* **What to do**: Only the lines below from the one containing "format_03d (S i)))." to the one containing "exists d l, backlog_file" should be repeated, both included and unchanged.

* **Entries supplied**:
(** C2, amended.  In any state, when [note_id] is stored with [prior] the
    note under it, [update_note] returns a reference to a note that is
    [prior] with each provided field replaced and each unset field kept,
    [updated_at] set to the current time, and [id] and [created_at]
    unchanged; the dictionary is the old one with the entry for
    [note_id] rebound to the returned object.  The new [updated_at] is
    no earlier than the prior one when the current time is no earlier
    than it, which is the case along every history made under a clock
    that never runs backwards. *)
Theorem update_note_found
    (now : datetime) (note_id : string) (note_update : NoteUpdate.t)
    (s : State) (prior : Note.t) :
  stored s note_id = Some prior →
  ∃ s' a n,
    NoteRepository.update_note now note_id note_update s = (s', Some a)
    ∧ deref s' a = Some n
    ∧ Note.title n = default (Note.title prior) (NoteUpdate.title note_update)
    ∧ Note.content n = default (Note.content prior) (NoteUpdate.content note_update)
    ∧ Note.updated_at n = now
    ∧ Note.id n = Note.id prior
    ∧ Note.created_at n = Note.created_at prior
    ∧ notes s' = <[note_id := a]> (notes s)
    ∧ stored s' note_id = Some n
    ∧ ((Note.updated_at prior ≤ now)%Z →
       (Note.updated_at prior ≤ Note.updated_at n)%Z)
    ∧ (∀ calls,
         s = state (run calls) →
         monotone_clock (calls ++ [UpdateNote now note_id note_update]) →
         (Note.updated_at prior ≤ Note.updated_at n)%Z).
Proof.
  intros St.
  destruct (update_note_stored now note_id note_update _ _ St)
    as (s' & a & n & Hupd & Hderef & -> & Hnotes & Hst).
  exists s', a. eexists. split_and!; try done. cbn.
  intros calls -> Hmono.
  eapply run_updated_at_le_now; [done | done |].
  by apply list_elem_of_singleton.
Qed.

Lemma update_note_found_witness :
  let note_id := generate_note_id 7%N in
  let calls := [CreateNote 10%Z 7%N (NoteCreate.Build "Groceries" "Milk, eggs")] in
  let note_update := NoteUpdate.Build None (Some "Milk, eggs, bread") in
  let prior := Note.Build note_id "Groceries" "Milk, eggs" 10%Z 10%Z in
  stored (state (run calls)) note_id = Some prior ∧
  (Note.updated_at prior ≤ 12)%Z ∧
  monotone_clock (calls ++ [UpdateNote 12%Z note_id note_update]) ∧
  ∃ s' a n,
    NoteRepository.update_note 12%Z note_id note_update (state (run calls))
      = (s', Some a)
    ∧ deref s' a = Some n
    ∧ Note.title n = "Groceries"
    ∧ Note.content n = "Milk, eggs, bread"
    ∧ Note.updated_at n = 12%Z
    ∧ Note.id n = Note.id prior
    ∧ Note.created_at n = Note.created_at prior
    ∧ notes s' = <[note_id := a]> (notes (state (run calls)))
    ∧ stored s' note_id = Some n
    ∧ (Note.updated_at prior ≤ Note.updated_at n)%Z.
Proof.
  intros note_id calls note_update prior.
  assert (stored (state (run calls)) note_id = Some prior) as St
    by (vm_compute; reflexivity).
  assert (Note.updated_at prior ≤ 12)%Z as Hnow by (vm_compute; discriminate).
  assert (monotone_clock (calls ++ [UpdateNote 12%Z note_id note_update])) as Hmono.
  { unfold monotone_clock. cbn. repeat constructor. lia. }
  split; [exact St |]. split; [exact Hnow |]. split; [exact Hmono |].
  destruct (update_note_found 12%Z note_id note_update (state (run calls)) prior St)
    as (s' & a & n & H1 & H2 & H3 & H4 & H5 & H6 & H7 & H8 & H9 & _ & Hclock).
  exists s', a, n. split_and!; try assumption.
  exact (Hclock calls eq_refl Hmono).
Defined.
(** * Bridge: polling database synchroniser

    A shallow embedding of the replication core of the bridge repository:
    [src/core/SyncJob.js] (one directed table pair), the watermark read of
    the MariaDB and MSSQL adapters, and the scheduler tick of
    [src/syncer.js]; around it, the configuration check, the adapter
    factory, the data path of the MariaDB adapter over its connection
    pool, and what the table analyzer decides from a table's columns.

    Adapters are the external collaborators of the core.  They are modelled
    as records of state-passing operations over an arbitrary database state
    [D]; every operation may return or throw.  The job itself runs in a
    small monad that threads the database state and the wall clock, and
    records every adapter call together with its reply. *)

From Stdlib Require Import ZArith Lia.
From stdpp Require Import gmap strings list.

Local Open Scope string_scope.
Local Open Scope list_scope.

(** ** JavaScript values *)

Module Js.

(** Scalar values a row can hold (string, number, timestamp, null,
    boolean); [VUndefined] is what reading an absent property gives.
    Numbers are the integers a key or counter column holds, with [VNaN]
    apart; a [VDate] carries milliseconds since the epoch.
    [VInherited p] is the member [p] of [Object.prototype], a function
    (the prototype object itself for [__proto__]): what a row gives for
    a column of that name when it has no such column of its own. *)
Inductive value : Type :=
| VUndefined
| VNull
| VBool (b : bool)
| VNumber (n : Z)
| VNaN
| VString (s : string)
| VDate (t : Z)
| VInherited (p : string).
(** * Gluon DataLoader: a shallow embedding of
      [python/mxnet/gluon/data/dataloader.py]

    The development follows the module top to bottom: the collate functions
    ([default_batchify_fn], [default_mp_batchify_fn]), the connection wrapper,
    the worker loop, the constructor of [DataLoader] and its two iteration
    modes.  Python exceptions are values of [exn]; a computation that may
    raise returns a [result]. *)

From stdpp Require Import base option list gmap gmultiset strings.
From Stdlib Require Import ZArith Lia.

Local Open Scope string_scope.
Local Open Scope list_scope.
Local Open Scope nat_scope.

(** ** Exceptions and the error monad *)

Inductive exn :=
  | IndexError
  | TypeError
  | NameError (name : string)
  | ValueError (msg : string)
  | MXNetError.

Definition result (A : Type) : Type := exn + A.

Definition Ok {A} (a : A) : result A := inr a.
Definition Raise {A} (e : exn) : result A := inl e.

Global Instance result_ret : MRet result := λ A a, inr a.
Global Instance result_bind : MBind result := λ A B f m,
  match m with inl e => inl e | inr a => f a end.
Global Instance result_fmap : FMap result := λ A B f m,
  match m with inl e => inl e | inr a => inr (f a) end.

Global Instance exn_eq_dec : EqDecision exn.
Proof. solve_decision. Defined.

(** [mapM] on [result]: the elements are evaluated left to right and the
    first exception wins, as in a Python list comprehension. *)
Fixpoint mapR {A B} (f : A → result B) (l : list A) : result (list B) :=
  match l with
  | [] => Ok []
  | x :: l' => y ← f x; ys ← mapR f l'; Ok (y :: ys)
  end.

(** ** Tensors *)

Inductive dtype := float16 | float32 | float64 | uint8 | int8 | int32 | int64.

Global Instance dtype_eq_dec : EqDecision dtype.
Proof. solve_decision. Defined.

(** [context.Context(device_type, device_id)] *)
Inductive Context :=
  | cpu (device_id : nat)
  | gpu (device_id : nat)
  | cpu_pinned (device_id : nat)
  | cpu_shared (device_id : nat).
(** * Shortlink API: a shallow embedding of [main.py] and its properties

    The service keeps one table, [shortlinks], and exposes five endpoints
    over it: [create_link], [redirect_link], [get_stats], [list_links] and
    [deactivate_link].  The table is modelled as the list of its rows in
    rowid order, a handler as a computation over the database and the
    random generator that may raise, and concurrent requests as an
    interleaving of the database round trips of their handlers. *)

From Stdlib Require Import ZArith Ascii String Sorted Permutation.
From stdpp Require Import base tactics option list strings.

Local Open Scope string_scope.

(** ** Database model and schemas *)

(** [datetime] values are only stored, compared and ordered: an integer
    time stamp carries all the handlers use. *)
Definition datetime : Type := Z.

(** class ShortLink(Base): one row of the table [shortlinks].
    [click_count] is a Python [int], without a bound; the 64 bits of the
    column are out of reach of any run. *)
Module ShortLink.
Record t : Type := Build {
  id : nat;
  short_code : string;
  target_url : string;
  created_at : datetime;
  click_count : Z;
  last_clicked_at : option datetime;
  active : bool;
  note : option string
}.
End ShortLink.

(** class CreateLinkRequest(BaseModel).  [url] is the string form of the
    validated [HttpUrl]. *)
Module CreateLinkRequest.
Record t : Type := Build {
  url : string;
  custom_code : option string;
  note : option string
}.
End CreateLinkRequest.
(** The task [update_task] leaves behind: [t_upd] and [t_done] are the two
    clock readings of the call. *)
Definition touch (status : string) (notes : option string)
    (t_upd t_done : string) (t : dict) : dict :=
  let t1 := dict_set "updated_at" (JStr t_upd)
              (dict_set "status" (JStr status) t) in
  let t2 := match notes with
            | Some n => if negb (String.eqb n "")
                        then dict_set "notes" (JStr n) t1 else t1
            | None => t1
            end in
  if String.eqb status "completed"
  then dict_set "completed_at" (JStr t_done) t2
  else t2.

(** The number of clock readings of one [update_task] that finds its task. *)
Definition readings (status : string) : nat :=
  if String.eqb status "completed" then 2%nat else 1%nat.

Definition update_ack (task_id status : string) : json :=
  JDict [("success", JBool true);
         ("message", JStr ("Task " ++ task_id ++ " updated to " ++ status))].

(** The tasks in the backlog file. *)
Definition stored_tasks (w : world) : list json :=
  match backlog_file w with
  | Parsed (JDict d) =>
      match dict_get "tasks" d with
      | Some (JList l) => l
      | _ => []
      end
  | _ => []
  end.

(** A counter of the [metrics] dictionary in the state file. *)
Definition metric (name : string) (w : world) : option json :=
  match state_file w with
  | Parsed (JDict s) =>
      match dict_get "metrics" s with
      | Some (JDict m) => dict_get name m
      | _ => None
      end
  | _ => None
  end.

(** A computation that never writes the backlog file. *)
Definition keeps_backlog {A} (m : M A) : Prop :=
  forall w, backlog_file (snd (m w)) = backlog_file w.

(** A clock for concrete runs: the n-th reading, one millisecond apart. *)
Definition wall_clock (n : nat) : string :=
  "2026-01-01T00:00:00." ++ format_03d n ++ "+00:00".

(** A process started on an empty data directory. *)
Definition empty_start : world := fresh_process Missing Missing Missing.

(** The same process after one [add_task]. *)
Definition one_task : world :=
  snd (add_task wall_clock "t1" "d1" "high" empty_start).

(** ... after the task has been completed once, and twice. *)
Definition completed_once : world :=
  snd (update_task wall_clock "task-001" "completed" None one_task).

Definition completed_twice : world :=
  snd (update_task wall_clock "task-001" "completed" None completed_once).

(** The process of [one_task] after a second [add_task] and a first
    [update_task]: task-001 is in progress, task-002 is pending. *)
Definition two_tasks : world :=
  snd (update_task wall_clock "task-001" "in_progress" None
         (snd (add_task wall_clock "t2" "d2" "urgent" one_task))).

(** The process of [one_task] after its backlog file was lost or damaged
    outside the process. *)
Definition backlog_lost (f : file) : world :=
  write_file BACKLOG_PATH f one_task.

(** The process of [completed_once] after its state file was lost. *)
Definition state_lost : world :=
  write_file STATE_PATH Missing completed_once.

(** What [load_json(p, g)] gives its caller to read. *)
Definition loaded (p : path) (g : global) (w : world) : outcome json :=
  fst ((h <- load_json p g ;; deref h) w).

(** The module-level default [load_json] is given for each path. *)
Definition default_of (p : path) : global :=
  match p with
  | STATE_PATH => DEFAULT_STATE
  | BACKLOG_PATH => DEFAULT_BACKLOG
  | ACCOMPLISHMENTS_PATH => DEFAULT_ACCOMPLISHMENTS
  end.

Definition is_parsed (f : file) : Prop :=
  match f with Parsed _ => True | Missing | Unparsable => False end.

(** The files a request may write: its own document, and the state file
    when it bumps a metric. *)
Definition writes (r : request) (p : path) : bool :=
  match r, p with
  | ReadState, STATE_PATH => true
  | WriteState _, STATE_PATH => true
  | UpdateTask _ _ _, BACKLOG_PATH => true
  | UpdateTask _ status _, STATE_PATH => String.eqb status "completed"
  | AddTask _ _ _, BACKLOG_PATH => true
  | LogAccomplishment _ _ _ _, ACCOMPLISHMENTS_PATH => true
  | LogAccomplishment _ _ _ _, STATE_PATH => true
  | SendNotification _ _ _, STATE_PATH => true
  | _, _ => false
  end.

(** The requests that save one document and then bump a metric. *)
Definition two_step (r : request) : bool :=
  match r with
  | UpdateTask _ status _ => String.eqb status "completed"
  | LogAccomplishment _ _ _ _ => true
  | _ => false
  end.

(** The counter of [metrics] a request adds to, if any. *)
Definition counter_of (r : request) : option string :=
  match r with
  | UpdateTask _ status _ =>
      if String.eqb status "completed" then Some "tasks_completed" else None
  | LogAccomplishment _ _ _ _ => Some "total_accomplishments"
  | SendNotification _ _ _ => Some "notifications_sent"
  | _ => None
  end.

(** Every default whose file does not parse still holds its literal. *)
Definition pristine (w : world) : Prop :=
  forall p, is_parsed (read_file p w)
            \/ global_val (default_of p) w = literal (default_of p).

(** The tasks of a list carry the ids [add_task] gives by position. *)
Definition numbered (l : list json) : Prop :=
  forall i t, nth_error l i = Some t ->
              field "id" t = Some (JStr ("task-" ++ format_03d (S i))).

(** The backlog file parses to a dictionary whose tasks are numbered. *)
Definition well_numbered (w : world) : Prop :=
  exists d l, backlog_file w = Parsed (JDict d)
              /\ dict_get "tasks" d = Some (JList l)
              /\ numbered l.

(** The entry [log_accomplishment] builds. *)
Definition new_entry (timestamp category description impact : string)
    (artifacts : list string) : json :=
  JDict [("timestamp", JStr timestamp);
         ("category", JStr category);
         ("description", JStr description);
         ("impact", JStr impact);
         ("artifacts", JList (map JStr artifacts))].

Definition accomplishment_ack : json :=
  JDict [("success", JBool true); ("message", JStr "Accomplishment logged")].

(** The entries in the accomplishments file. *)
Definition stored_accomplishments (w : world) : list json :=
  match accomplishments_file w with
  | Parsed (JDict d) =>
      match dict_get "accomplishments" d with
      | Some (JList l) => l
      | _ => []
      end
  | _ => []
  end.

(** A key of the state file, read with a default. *)
Definition state_key (k : string) (dflt : json) (w : world) : option json :=
  match state_file w with
  | Parsed (JDict s) =>
      Some match dict_get k s with Some x => x | None => dflt end
  | _ => None
  end.

(** The request is a [read_state]. *)
Definition is_read_state (r : request) : bool :=
  match r with ReadState => true | _ => false end.

(** A process started through the start-up block on an empty data
    directory. *)
Definition started : world := snd (main empty_start).

(** The process of [empty_start] after one [read_state]. *)
Definition woken : world := snd (read_state wall_clock empty_start).

(** The process of [one_task] after a [write_state] whose document has no
    [metrics]. *)
Definition no_metrics : world :=
  snd (write_state [("current_focus", JStr "X")] one_task).
Set Default Proof Using "Type".

(** ** Effects *)

(** A computation that may read and change the world. *)
Definition Eff (W A : Type) : Type := W → A * W.

Definition eff_ret {W A} (a : A) : Eff W A := λ w, (a, w).

Definition eff_bind {W A B} (m : Eff W A) (k : A → Eff W B) : Eff W B :=
  λ w, let (a, w') := m w in k a w'.

Declare Scope eff_scope.
Delimit Scope eff_scope with eff.
Notation "'let*' x ':=' m 'in' k" := (eff_bind m (λ x, k))
  (at level 10, x pattern, m at level 100, k at level 200) : eff_scope.
Local Open Scope eff_scope.

(** The zero value of a Go type, as [make([]T, n)] fills a slice with. *)
Class ZeroValue (T : Type) : Type := zero_value : T.

(** ** The package *)

Section pipeline.
Context {T E W : Type}.

(** [type StepFunc[T any] func(T) (T, error)] *)
Definition StepFunc : Type := T → Eff W (T * option E).

(** [type Middleware[T any] func(next StepFunc[T]) StepFunc[T]].
    Wrapping itself is taken to be free of effects: the effects of a
    middleware are those of the step it returns. *)
Definition Middleware : Type := StepFunc → StepFunc.

(** [type Pipeline[T any] struct { steps ; middlewares }].
    A value of this record is the state of a pipeline object at one
    moment; [Use] and [Then] give its next state.  This follows a
    pipeline built by a chain of calls and then run; a pipeline that is
    changed while another function value still refers to it is not
    modelled. *)
Record Pipeline : Type := mkPipeline {
  steps : list StepFunc;
  middlewares : list Middleware;
}.

(** [func New[T any]() *Pipeline[T]] *)
Definition New : Pipeline := {| steps := []; middlewares := [] |}.

(** [func (p *Pipeline[T]) Use(mw Middleware[T]) *Pipeline[T]]:
    the receiver is updated in place and returned. *)
Definition Use (mw : Middleware) (p : Pipeline) : Pipeline :=
  {| steps := steps p; middlewares := middlewares p ++ [mw] |}.

(** The loop of [Then]:
    [for i := len(p.middlewares) - 1; i >= 0; i-- { step = p.middlewares[i](step) }].
    The counter [n] is [i + 1].  The index is always in range; the
    [None] branch is never taken. *)
Fixpoint Then_loop (mws : list Middleware) (n : nat) (step : StepFunc) : StepFunc :=
  match n with
  | O => step
  | S i =>
      Then_loop mws i
        (match mws !! i with
         | Some mw => mw step
         | None => step
         end)
  end.

(** [func (p *Pipeline[T]) Then(step StepFunc[T]) *Pipeline[T]] *)
Definition Then (step : StepFunc) (p : Pipeline) : Pipeline :=
  {| steps := steps p ++ [Then_loop (middlewares p) (length (middlewares p)) step];
     middlewares := middlewares p |}.

(** The loop of [Execute]: [for _, s := range p.steps { ... }]. *)
Fixpoint Execute_loop (ss : list StepFunc) (curr : T) : Eff W (T * option E) :=
  match ss with
  | [] => eff_ret (curr, None)
  | s :: rest =>
      let* (curr', err) := s curr in
      match err with
      | Some e => eff_ret (curr', Some e)
      | None => Execute_loop rest curr'
      end
  end.

(** [func (p *Pipeline[T]) Execute(input T) (T, error)] *)
Definition Execute (p : Pipeline) (input : T) : Eff W (T * option E) :=
  Execute_loop (steps p) input.

(** [func Wrap[T any](f func(T) T) StepFunc[T]] *)
Definition Wrap (f : T → Eff W T) : StepFunc :=
  λ input, let* r := f input in eff_ret (r, None).

(** [func Conditional[T any](predicate func(T) bool, thenStep, elseStep StepFunc[T]) StepFunc[T]] *)
Definition Conditional (predicate : T → Eff W bool) (thenStep elseStep : StepFunc) : StepFunc :=
  λ input,
    let* b := predicate input in
    if b : bool then thenStep input else elseStep input.

(** *** Parallel *)

(** The two slices [results] and [errs] of one invocation. *)
Definition Slots : Type := list T * list (option E).

(** The body of one goroutine: [results[idx], errs[idx] = s(input)]. *)
Definition branch_body (idx : nat) (s : StepFunc) (input : T) (sl : Slots) : Eff W Slots :=
  let* (r, e) := s input in
  eff_ret (<[idx := r]> sl.1, <[idx := e]> sl.2).

(** The goroutines between [wg.Add] and [wg.Wait].  A branch is a black
    box, so its effect on the world is one transition, and the
    scheduler's freedom is the order [sched] in which the transitions
    of the branches happen: a permutation of the indices of [steps].
    An index outside [steps] names no goroutine. *)
Fixpoint fan_out (ss : list StepFunc) (input : T) (sched : list nat) (sl : Slots)
    : Eff W Slots :=
  match sched with
  | [] => eff_ret sl
  | idx :: rest =>
      match ss !! idx with
      | Some s => let* sl' := branch_body idx s input sl in fan_out ss input rest sl'
      | None => fan_out ss input rest sl
      end
  end.

(** [for _, err := range errs { if err != nil { return results[0], err } }]:
    the error the scan stops at, if any. *)
Fixpoint scan_errs (errs : list (option E)) : option E :=
  match errs with
  | [] => None
  | Some e :: _ => Some e
  | None :: rest => scan_errs rest
  end.

(** [func Parallel[T any](combiner func([]T) (T, error), steps ...StepFunc[T]) StepFunc[T]],
    under the schedule [sched].  [results[0]] is read only when [errs]
    is not empty, so it is in range. *)
Definition Parallel `{!ZeroValue T} (sched : list nat)
    (combiner : list T → Eff W (T * option E)) (ss : list StepFunc) : StepFunc :=
  λ input,
    let results := replicate (length ss) zero_value in
    let errs := replicate (length ss) None in
    let* sl := fan_out ss input sched (results, errs) in
    match scan_errs sl.2 with
    | Some e => eff_ret (default zero_value (sl.1 !! 0), Some e)
    | None => combiner sl.1
    end.

End pipeline.

Global Arguments StepFunc : clear implicits.
Global Arguments Middleware : clear implicits.
Global Arguments Pipeline : clear implicits.
Global Arguments Slots : clear implicits.

(** ** What the branches of a fan-out do, branch by branch

    These definitions say, without the slices of [Parallel], what each
    branch sees and produces under a schedule. *)

Section outcomes.
Context {T E W : Type}.
Implicit Types (ss : list (StepFunc T E W)) (sched : list nat).

(** The transition of the world made by branch [idx]. *)
Definition branch_effect ss (input : T) (idx : nat) (w : W) : W :=
  match (ss !! idx : option (StepFunc T E W)) with
  | Some s => (s input w).2
  | None => w
  end.

(** The world once every branch of [sched] has run. *)
Definition world_after ss (input : T) sched (w : W) : W :=
  foldl (λ w' idx, branch_effect ss input idx w') w sched.

(** The world in which branch [i] starts: the branches scheduled before
    it have run. *)
Fixpoint world_before ss (input : T) sched (i : nat) (w : W) : W :=
  match sched with
  | [] => w
  | idx :: rest =>
      if decide (idx = i) then w
      else world_before ss input rest i (branch_effect ss input idx w)
  end.

(** What branch [i] returns. *)
Definition branch_outcome ss (input : T) sched (w : W) (i : nat) : option (T * option E) :=
  match (ss !! i : option (StepFunc T E W)) with
  | Some s => Some (s input (world_before ss input sched i w)).1
  | None => None
  end.

(** The values and the errors of the branches, in the order of [ss]. *)
Definition branch_results ss (input : T) sched (w : W) : list T :=
  imap (λ i (s : StepFunc T E W), (s input (world_before ss input sched i w)).1.1) ss.

Definition branch_errs ss (input : T) sched (w : W) : list (option E) :=
  imap (λ i (s : StepFunc T E W), (s input (world_before ss input sched i w)).1.2) ss.

(** [AllSucceed ss x w y w']: run one after the other from value [x] in
    world [w], the steps [ss] all report success and leave value [y] in
    world [w']. *)
Inductive AllSucceed : list (StepFunc T E W) → T → W → T → W → Prop :=
  | AllSucceed_nil x w : AllSucceed [] x w x w
  | AllSucceed_cons s rest x w y w1 z w2 :
      s x w = ((y, None), w1) →
      AllSucceed rest y w1 z w2 →
      AllSucceed (s :: rest) x w z w2.

(** A step that never fails, with the function [g] it computes. *)
Definition always_succeeds (s : StepFunc T E W) (g : T → Eff W T) : Prop :=
  ∀ x w, s x w = (((g x w).1, None), (g x w).2).

(** The composition of functions applied in list order. *)
Fixpoint compose_all (gs : list (T → Eff W T)) (x : T) : Eff W T :=
  match gs with
  | [] => eff_ret x
  | g :: rest => let* y := g x in compose_all rest y
  end.

(** A function without effects, as a function value of the source. *)
Definition pure_fn {A B : Type} (g : A → B) : A → Eff W B := λ x, eff_ret (g x).

(** Registering the steps [ss], in order, on a pipeline. *)
Definition Then_all ss (p : Pipeline T E W) : Pipeline T E W :=
  foldl (λ q s, Then s q) p ss.

(** The shape of the middleware of [TestPipeline_Middleware]: logic
    before the call of [next], the call, logic after it, and the result
    of [next] returned as it is. *)
Definition around (before : T → W → W) (after : T → W → W) : Middleware T E W :=
  λ next x w,
    let w1 := before x w in
    let (r, w2) := next x w1 in
    (r, after r.1 w2).

End outcomes.

(** ** Observing calls

    A probe makes the calls of a function value visible: the probed
    function does what the function does and appends a mark to a log
    that the function itself cannot reach. *)

Section probes.
Context {T E W C : Type}.

Definition probe {A B : Type} (c : A → C) (f : A → Eff W B) : A → Eff (W * list C) B :=
  λ a wl, let (b, w') := f a wl.1 in (b, (w', wl.2 ++ [c a])).

(** The steps of a list, each probed with its position. *)
Fixpoint probe_steps (c : nat → T → C) (i : nat) (ss : list (StepFunc T E W))
    : list (StepFunc T E (W * list C)) :=
  match ss with
  | [] => []
  | s :: rest => probe (c i) s :: probe_steps c (S i) rest
  end.

End probes.

(** The marks left by the calls the package makes. *)
Inductive Call (T : Type) : Type :=
  | StepCall (i : nat) (arg : T)
  | PredicateCall (arg : T)
  | ThenCall (arg : T)
  | ElseCall (arg : T)
  | CombinerCall (args : list T).
Global Arguments StepCall {T} i arg.
Global Arguments PredicateCall {T} arg.
Global Arguments ThenCall {T} arg.
Global Arguments ElseCall {T} arg.
Global Arguments CombinerCall {T} args.

(** ** The closures of the tests

    Go's [int] is a 64-bit two's complement integer. *)

Definition wrap_int (z : Z) : Z := ((z + 2 ^ 63) `mod` 2 ^ 64 - 2 ^ 63)%Z.

(** [func(x int) int { return x + 1 }] and its siblings. *)
Definition inc (x : Z) : Z := wrap_int (x + 1).
Definition dbl (x : Z) : Z := wrap_int (x * 2).
Definition dec (x : Z) : Z := wrap_int (x - 1).

(** [func(x int) bool { return x%2 == 0 }]; Go's [%] truncates. *)
Definition is_even (x : Z) : bool := (Z.rem x 2 =? 0)%Z.

(** The [combiner] of [TestPipeline_Parallel]. *)
Definition sum_combiner {W : Type} (results : list Z) : Eff W (Z * option string) :=
  eff_ret (foldl (λ sum v, wrap_int (sum + v)) 0%Z results, None).

(** The second step of [TestPipeline_Error]. *)
Definition fail_step {W : Type} : StepFunc Z string W :=
  λ x, eff_ret (x, Some "failure"%string).

(** A step that counts its calls in the world, then doubles. *)
Definition counting_dbl : StepFunc Z string nat :=
  λ x n, ((dbl x, None), S n).

(** A branch that fails with its own partial output. *)
Definition fail_with (out : Z) {W : Type} : StepFunc Z string W :=
  λ _, eff_ret (out, Some "failure"%string).

(** The [mw] of [TestPipeline_Middleware], with a tag to tell two of
    them apart: it logs before and after the call of [next]. *)
Definition logging_mw (tag : string) : Middleware Z string (list (string * string * Z)) :=
  around (λ x logs, logs ++ [(tag, "before"%string, x)])
         (λ res logs, logs ++ [(tag, "after"%string, res)]).

Global Instance int_zero : ZeroValue Z := 0%Z.

(** ** Sequences of builder calls, and steps without failure or effect *)

Section building.
Context {T E W : Type}.

(** One call on the builder: [p.Use(mw)] or [p.Then(step)]. *)
Inductive BuilderCall : Type :=
  | DoUse (mw : Middleware T E W)
  | DoThen (step : StepFunc T E W).

Definition builder_call (p : Pipeline T E W) (c : BuilderCall) : Pipeline T E W :=
  match c with
  | DoUse mw => Use mw p
  | DoThen step => Then step p
  end.

(** A chain of calls, [p.Use(..).Then(..)...], in the order written. *)
Definition build (cs : list BuilderCall) (p : Pipeline T E W) : Pipeline T E W :=
  foldl builder_call p cs.

(** The steps a chain of calls is expected to register when [mws] is
    the middleware registered before it: each step wrapped in the
    middleware of the [Use] calls that precede it, the first registered
    outermost. *)
Fixpoint registered (mws : list (Middleware T E W)) (cs : list BuilderCall)
    : list (StepFunc T E W) :=
  match cs with
  | [] => []
  | DoUse mw :: rest => registered (mws ++ [mw]) rest
  | DoThen step :: rest => foldr (λ mw s, mw s) step mws :: registered mws rest
  end.

(** The middleware of the [Use] calls of a chain, in order. *)
Fixpoint used (cs : list BuilderCall) : list (Middleware T E W) :=
  match cs with
  | [] => []
  | DoUse mw :: rest => mw :: used rest
  | DoThen _ :: rest => used rest
  end.

(** A step that reports success on every input in every world. *)
Definition never_fails (s : StepFunc T E W) : Prop :=
  ∀ x w, (s x w).1.2 = None.

(** A step that leaves the world as it found it. *)
Definition keeps_world (s : StepFunc T E W) : Prop :=
  ∀ x w, (s x w).2 = w.

End building.

(** * Properties *)

Section facts.
Context {T E W : Type}.
Implicit Types (ss pre post : list (StepFunc T E W)) (s step : StepFunc T E W).
Implicit Types (p : Pipeline T E W).

(** The loop of [Then] nests the middleware, first registered outermost. *)
Lemma Then_loop_app (mws rest : list (Middleware T E W)) step :
  Then_loop (mws ++ rest) (length mws) step = foldr (λ mw s, mw s) step mws.
Proof.
  revert rest step. induction mws as [|mw mws IH] using rev_ind; intros rest step.
  - reflexivity.
  - rewrite length_app, Nat.add_1_r. cbn [Then_loop].
    rewrite <- app_assoc. rewrite IH.
    cbn [app]. rewrite list_lookup_middle by done.
    by rewrite foldr_app.
Qed.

* **Solution to the exercise**:
              field "id" t = Some (JStr ("task-" ++ format_03d (S i))).

(** The backlog file parses to a dictionary whose tasks are numbered. *)
Definition well_numbered (w : world) : Prop :=
  exists d l, backlog_file w = Parsed (JDict d)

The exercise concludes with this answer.